Appearance of pith led to the conversion of the protostele into a new type of stele, called the siphonostele. Elaboration of siphonostele also followed two courses of evolution, as follows: i). The appearance of pith resulted in the formation of a stele consisting of a central pith surrounded by a complete ring of xylem, which in turn was surrounded by a complete ring of outer phloem, pericycle and endodermis. Such a stele was named as ectophloic siphonostele. In its simplest form such a stele is uninterrupted by leaf gaps and is called cladosiphonic. In the magaphyllous vascular plants, the complete and uninterrupted cylinder of ectopholic siphonostele became interrupted by the appearance of leaf gaps, which is now called phyllosiphonic. In case the leaf gaps do not overlap, the stele is, interrupted only at considerable distances (nodes) by one leaf gap, so in between the two leaf gaps, the vascular cylinder remains complete. Such a stele is also called solenostele or siphoneustele. During the course of evolution, in certain pteridophytes, leaf gaps on the stem overlap and lead to formation of a much dissected stelar organisation, called eustele. It is made up of a number of separate and collateral vascular bundles. In certain cases, the vascular bundles are
scattered, as in monocotyledonous, this kind of stele is termed as atactostele. ii). During another line of evolution, the medullation of protostele was followed by the appearance of phloem on either side of the xylem; likewise internal pericycle and also appeared. As a result, the siphonostele consisted of central pith, surrounded by a internal endodermis, internal pericycle, internal phloem, external pericycle and external endodermis. Such a stele led to the formation of amphiphloic siphonostele. It may be cladosiphonic or phyllosiphonic. The phyllosiphonic amphiphloic siphonostele with only one leaf gap at the node is called amphiphloic solenostele. In case the leaf gaps overlap, the resultant stele is called the dictyostele. Dictyostele is very common in Filicophyta. In many eusporangiate and leptosporangiate ferns, the dictyostelic stems are protostelic at their bases.
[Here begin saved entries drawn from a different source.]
(* ===== verification/EventLog.v ===== *)
(** * The event log: [internal/control/events.go]

    Events are numbered and chained by hashes when they are appended; the oldest
    are dropped beyond a limit; subscribers get copies through channels that are
    written outside the mutex.  SHA-256 of the JSON of an event is a parameter:
    a function of what is hashed, whose result has no blanks around it.  Proved:
    an honest log verifies exactly until its first eviction, and two logs that
    verify with the same last hash hold the same events. *)

From S2P Require Import Prelude.

(** What [computeEventHash] hashes: strings are trimmed first. *)
Record Preimage {Fields : Type} : Type := mkPreimage {
  pi_index : Z;
  pi_time : Time;
  pi_type : string;
  pi_message : string;
  pi_fields : Fields;
  pi_prev : string;
}.
Arguments Preimage : clear implicits.
Arguments mkPreimage {Fields}.

Record Event {Fields : Type} : Type := mkEvent {
  ev_Index : Z;
  ev_Time : Time;
  ev_Type : string;
  ev_Message : string;
  ev_Fields : Fields;
  ev_PrevHash : string;
  ev_Hash : string;
}.
Arguments Event : clear implicits.
Arguments mkEvent {Fields}.

(** A channel of the given capacity; the store holds references to channels. *)
Record Chan {Fields : Type} : Type := mkChan { ch_cap : Z; ch_buf : list (Event Fields); ch_closed : bool }.
Arguments Chan : clear implicits.
Arguments mkChan {Fields}.

Record EventStore {Fields : Type} : Type := mkEventStore {
  es_events : list (Event Fields);
  es_limit : Z;
  es_nextIndex : Z;
  es_lastHash : string;
  es_nextSubscriberID : Z;
  es_subscribers : gmap Z Z;
}.
Arguments EventStore : clear implicits.
Arguments mkEventStore {Fields}.
#[export] Instance EventStore_eta Fields : Eta (EventStore Fields) := λ r,
  mkEventStore (es_events r) (es_limit r) (es_nextIndex r) (es_lastHash r) (es_nextSubscriberID r) (es_subscribers r).

Record EventQuery : Type := mkEventQuery {
  eq_Since : Time;
  eq_Until : Time;
  eq_TypePrefix : string;
  eq_Contains : string;
  eq_Limit : Z;
  eq_Desc : bool;
}.

Inductive violation_reason := IndexMismatch | PrevHashMismatch | HashMismatch (expected actual : string).
Definition validate_grant (token : string) (v : V) (now : Time) (s : grant_store G)
    : grant_store G * validation G :=
  let token := TrimSpace token in
  if eqs token "" then (s, TokenRequired) else
  let s := expire_grants now s in
  match gs_tokenIndex s !! hash token with
  | None => (s, NotRecognized)
  | Some id =>
      match gs_grants s !! id with
      | None => (s, NotRecognized)
      | Some (g, h) =>
          if bool_decide (is_Some (gk_revoked g)) then (s, Refused g Revoked)
          else if negb (Before now (gk_expires g)) then (s, Refused g Expired)
          else match gk_check v g with
               | Some reason => (s, Refused g (Mismatch reason))
               | None => (s <| gs_grants := <[id := (gk_use g, h)]> (gs_grants s) |>, Allowed (gk_use g))
               end
      end
  end.
End store.

(** ** Histories

    Any sequence of calls, each with the clock reading it takes, and what was
    granted: the tokens issued, the grants revoked and the validations allowed. *)

Inductive grant_op (In V : Type) :=
  | OpIssue (i : In) (token : option string) (now : Time)
  | OpRevoke (id : string) (now : Time)
  | OpValidate (token : string) (v : V) (now : Time)
  | OpList (now : Time)
  | OpGet (id : string) (now : Time).
Arguments OpIssue {In V} i token now.
Arguments OpRevoke {In V} id now.
Arguments OpValidate {In V} token v now.
Arguments OpList {In V} now.
Arguments OpGet {In V} id now.

Inductive grant_event (G : Type) :=
  | EvIssued (token : string) (g : G)
  | EvRevoked (id : string)
  | EvAllowed (id : string).
Arguments EvIssued {G} token g.
Arguments EvRevoked {G} id.
Arguments EvAllowed {G} id.

Definition op_now {In V} (op : grant_op In V) : Time :=
  match op with
  | OpIssue _ _ now | OpRevoke _ now | OpValidate _ _ now | OpList now | OpGet _ now => now
  end.

Section history.
Context {G In V : Type} `{GrantKind G In V} `{∀ x y, Decision (gk_later x y)}.
Variable hash : string → string.

Definition run_grant_op (s : grant_store G) (op : grant_op In V) : grant_store G * list (grant_event G) :=
  match op with
  | OpIssue i token now =>
      let '(s, r) := issue hash i token now s in
      (s, match r with inr (token, g) => [EvIssued token g] | inl _ => [] end)
  | OpRevoke id now =>
      let '(s, r) := revoke_grant id now s in (s, match r with Some g => [EvRevoked (gk_id g)] | None => [] end)
  | OpValidate token v now =>
      let '(s, r) := validate_grant hash token v now s in
      (s, match r with Allowed g => [EvAllowed (gk_id g)] | _ => [] end)
  | OpList now => ((list_grants now s).1, [])
  | OpGet id now => ((get_grant id now s).1, [])
  end.

Fixpoint run_grants (s : grant_store G) (h : list (grant_event G)) (ops : list (grant_op In V))
    : grant_store G * list (grant_event G) :=
  match ops with
  | [] => (s, h)
  | op :: ops => let '(s, evs) := run_grant_op s op in run_grants s (h ++ evs) ops
  end.
End history.

Definition is_use {G} (id : string) (e : grant_event G) : bool :=
  match e with EvAllowed id' => eqs id' id | _ => false end.
Definition uses {G} (id : string) (h : list (grant_event G)) : nat := length (filter (λ e, is_use id e = true) h).

Definition hashes {G} (hash : string → string) (h : list (grant_event G)) : list string :=
  omap (λ e, match e with EvIssued token _ => Some (hash token) | _ => None end) h.

(** What the operations of a kind of grant have to satisfy. *)
Class GrantLaws (G In V : Type) `{GrantKind G In V} := {
  gk_made_unrevoked i now g : gk_make i now = inr g → gk_revoked g = None;
  gk_revoked_set_id id g : gk_revoked (gk_set_id id g) = gk_revoked g;
  gk_id_set_id id g : gk_id (gk_set_id id g) = id;
  gk_id_revoke t g : gk_id (gk_revoke t g) = gk_id g;
  gk_id_use g : gk_id (gk_use g) = gk_id g;
  gk_expires_revoke t g : gk_expires (gk_revoke t g) = gk_expires g;
  gk_expires_use g : gk_expires (gk_use g) = gk_expires g;
  gk_revoked_revoke t g : gk_revoked (gk_revoke t g) = Some t;
  gk_revoked_use g : gk_revoked (gk_use g) = gk_revoked g;
}.

(** ** The life of a grant *)

Section laws.
Context {G In V : Type} `{GrantLaws G In V} `{∀ x y, Decision (gk_later x y)}.
Variable hash : string → string.
Implicit Types (g : G) (s : grant_store G) (h : list (grant_event G)) (op : grant_op In V).

Definition used (n : nat) (g : G) : G := Nat.iter n gk_use g.
Definition revoked_at (t : option Time) (g : G) : G := match t with Some t => gk_revoke t g | None => g end.

Lemma used_proj n g :
  gk_id (used n g) = gk_id g ∧ gk_expires (used n g) = gk_expires g ∧ gk_revoked (used n g) = gk_revoked g.
Proof.
  induction n as [|n (?&?&?)]; [done|]. simpl. by rewrite gk_id_use, gk_expires_use, gk_revoked_use.
Qed.
Lemma canary_loop_step_inv n c now s s' :
  canary_loop_step n c now s = Some s' → canary_bounded s → canary_bounded s' → canary_inv s → canary_inv s'.
Proof.
  intros Hs [Hb _] [Hb' _] Hinv. unfold canary_loop_step in Hs. destruct (cy_loops s !! n) as [l|] eqn:Hn; [|done].
  destruct (cl_phase l) as [| |job|] eqn:Hph; [..|done].
  - destruct c.
    + pose proof (Enqueue_next (cl_ConfigPath l) "" false (cl_Priority l) now (cy_queue s)) as Hnext.
      pose proof (Enqueue_new (cl_ConfigPath l) (cl_Priority l) now (cy_queue s)) as Hnew.
      pose proof (run_op_next (OpEnqueue (cl_ConfigPath l) "" false (cl_Priority l)) now (cy_queue s)) as Hmono. simpl in Hmono.
      assert (inv (cy_sys s)) as Hq by apply Hinv.
      pose proof (Enqueue_grows (cl_ConfigPath l) "" false (cl_Priority l) now _ _ Hq Hb) as Hgrows.
      destruct (Enqueue _ _ _ _ _ _) as [q r] eqn:He. cbn [fst snd] in *.
      assert (queue_inv q (sys_phase (cy_sys s))) as Hq'.
      { change q with ((q, r).1). rewrite <-He. apply Enqueue_inv; [done|]. rewrite He. simpl. unfold cy_queue in *. lia. }
      destruct r as [[job|]|e]; [|done|]; injection Hs as <-.
      * destruct (Hnew _ eq_refl) as [Hid Hnext']. destruct Hinv as (_ & Hh & Hj & Hl).
        split_and!; [done|done| |].
        -- destruct s as [[q0 ph mx dl pr dn] st loops starting shut outbox rs]. simpl in *.
           eapply jobs_inv_enqueue; [done..| | | |done|done|exact Hid].
           ++ unfold cy_queue in Hb'. simpl in Hb'. lia.
           ++ pose proof (qi_next _ _ _ _ _ _ _ Hq) as Hp. simpl in Hp. unfold cy_queue. simpl. lia.
           ++ by destruct Hgrows.
        -- destruct s as [[q0 ph mx dl pr dn] st loops starting shut outbox rs]. simpl in *.
           apply loops_inv_alter; [done|by intros []|intros []; by left].
      * eapply (alter_phase_inv n (λ l, l <| cl_phase := CanaryRefused |>)) in Hinv; [|by intros []|intros []; by left|].
        2: { intros l'. rewrite Hn. intros [= <-]. unfold queued_job. rewrite Hph. by destruct l. }
        change (canary_inv (with_canary_system ((cy_sys s) <| sys_queue := q |>)
          (s <| cy_loops := alter (λ l, l <| cl_phase := CanaryRefused |>) n (cy_loops s) |>))).
        apply with_canary_system_inv; [done|done|done|done].
    + destruct (cl_cancelled l); [|done]. injection Hs as <-.
      apply alter_phase_inv; [done|by intros []|intros []; by left|]. intros l'. rewrite Hn. intros [= <-].
      unfold queued_job. rewrite Hph. by destruct l.
  - injection Hs as <-. unfold set_canary_phase.
    apply alter_phase_inv; [by apply markFailure_inv|by intros []|intros []; by left|].
    intros l'. assert (cy_loops (markFailure (cl_canary l) s) = cy_loops s) as ->.
    { unfold markFailure. case_match; by destruct s. }
    rewrite Hn. intros [= <-]. unfold queued_job. rewrite Hph. by destruct l.
  - injection Hs as <-. by apply record_ref_inv.
Qed.

Definition canary_counters_le (s s' : CanarySys) : Prop :=
  q_nextID (cy_queue s) ≤ q_nextID (cy_queue s') ∧ cn_nextID (cy_store s) ≤ cn_nextID (cy_store s').

Lemma onCanaryJob_counters j s : canary_counters_le s (onCanaryJob j s).
Proof.
  unfold onCanaryJob. destruct (negb _ && negb _); [done|]. destruct (cn_jobRefs _ !! _); [|done].
  destruct s as [sys [next canaries cancels refs] loops starting shut outbox rs]. simpl.
  destruct (canaries !! _); [|done]. by case_bool_decide.
Qed.

Lemma loop_step_counters n c now s s' : canary_loop_step n c now s = Some s' → canary_counters_le s s'.
Proof.
  unfold canary_loop_step. destruct (cy_loops s !! n) as [l|]; [|done].
  destruct (cl_phase l) as [| |job|]; [..|done].
  - destruct c.
    + pose proof (run_op_next (OpEnqueue (cl_ConfigPath l) "" false (cl_Priority l)) now (cy_queue s)) as Hmono.
      simpl in Hmono. destruct (Enqueue _ _ _ _ _ _) as [q r]. simpl in Hmono.
      destruct r as [[job|]|e]; [|done|]; intros [= <-]; split; done.
    + destruct (cl_cancelled l); [|done]. by intros [= <-].
  - intros [= <-]. unfold markFailure. destruct (cn_canaries _ !! _); by split.
  - intros [= <-]. unfold record_ref. destruct (cn_canaries _ !! _); by split.
Qed.

Lemma canary_step_counters s s' : canary_step s s' → canary_counters_le s s'.
Proof.
  destruct 1 as [sys s Hsys|i now s|id enabled s|id l1 l2 s _|s|n s _|n c now s s' Hs|j l1 l2 s _].
  - split; [|done]. destruct s as [sys0 st loops starting shut outbox rs]. unfold cy_queue. simpl in *.
    destruct Hsys as [o now s0|ch now s0 s1 Hw|s0]; [apply run_op_next|by erewrite <-worker_step_next|done].
  - unfold create_canary. destruct (eqs _ _); [done|]. destruct (eqs _ _); [done|]. split; [done|]. simpl. lia.
  - unfold set_enabled. destruct (cn_canaries _ !! _); [|done]. destruct enabled; [done|]. by case_match.
  - unfold start_canary. destruct (cn_canaries _ !! _); [|done]. destruct (negb _); [done|]. by case_match.
  - done.
  - done.
  - by eapply loop_step_counters.
  - pose proof (onCanaryJob_counters j (s <| cy_outbox := l1 ++ l2 |>)) as Hc. exact Hc.
Qed.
Recent experimental studies also reveal that dictyostelic condition can be changed to solenostelic, or even to protostelic condition by removing the young leaf primordial from shoot apices. All these observations prove that protostele is the basic or the fundamental stelar type, from which the complicated steles or vascular systems arose by elaboration.
Among the pteridophytes, polycyclic stele is the most advanced condition exhibited by some ferns like Marattia, Matonia, etc. It also originated from the protostelic condition by further elaboration. This is born out by the fact that in Matonia pectinata, there is a regular transition from protostelic condition to solenostele and then to polycyclic condition. This developmental phenomenon is termed as recapitulation. Occurrence of such a developmental phenomenon leads further support to Jeffrey's view that protostele is the primitive condition. Thus, the evolution of stellar organisation has taken place along several independent lines; even a single genus, like Gleichenia, shows some species with protostelic structure, and some with the siphonostelic organisation. So the stellar structure has not been of much significance in establishing phylogenetic relationships.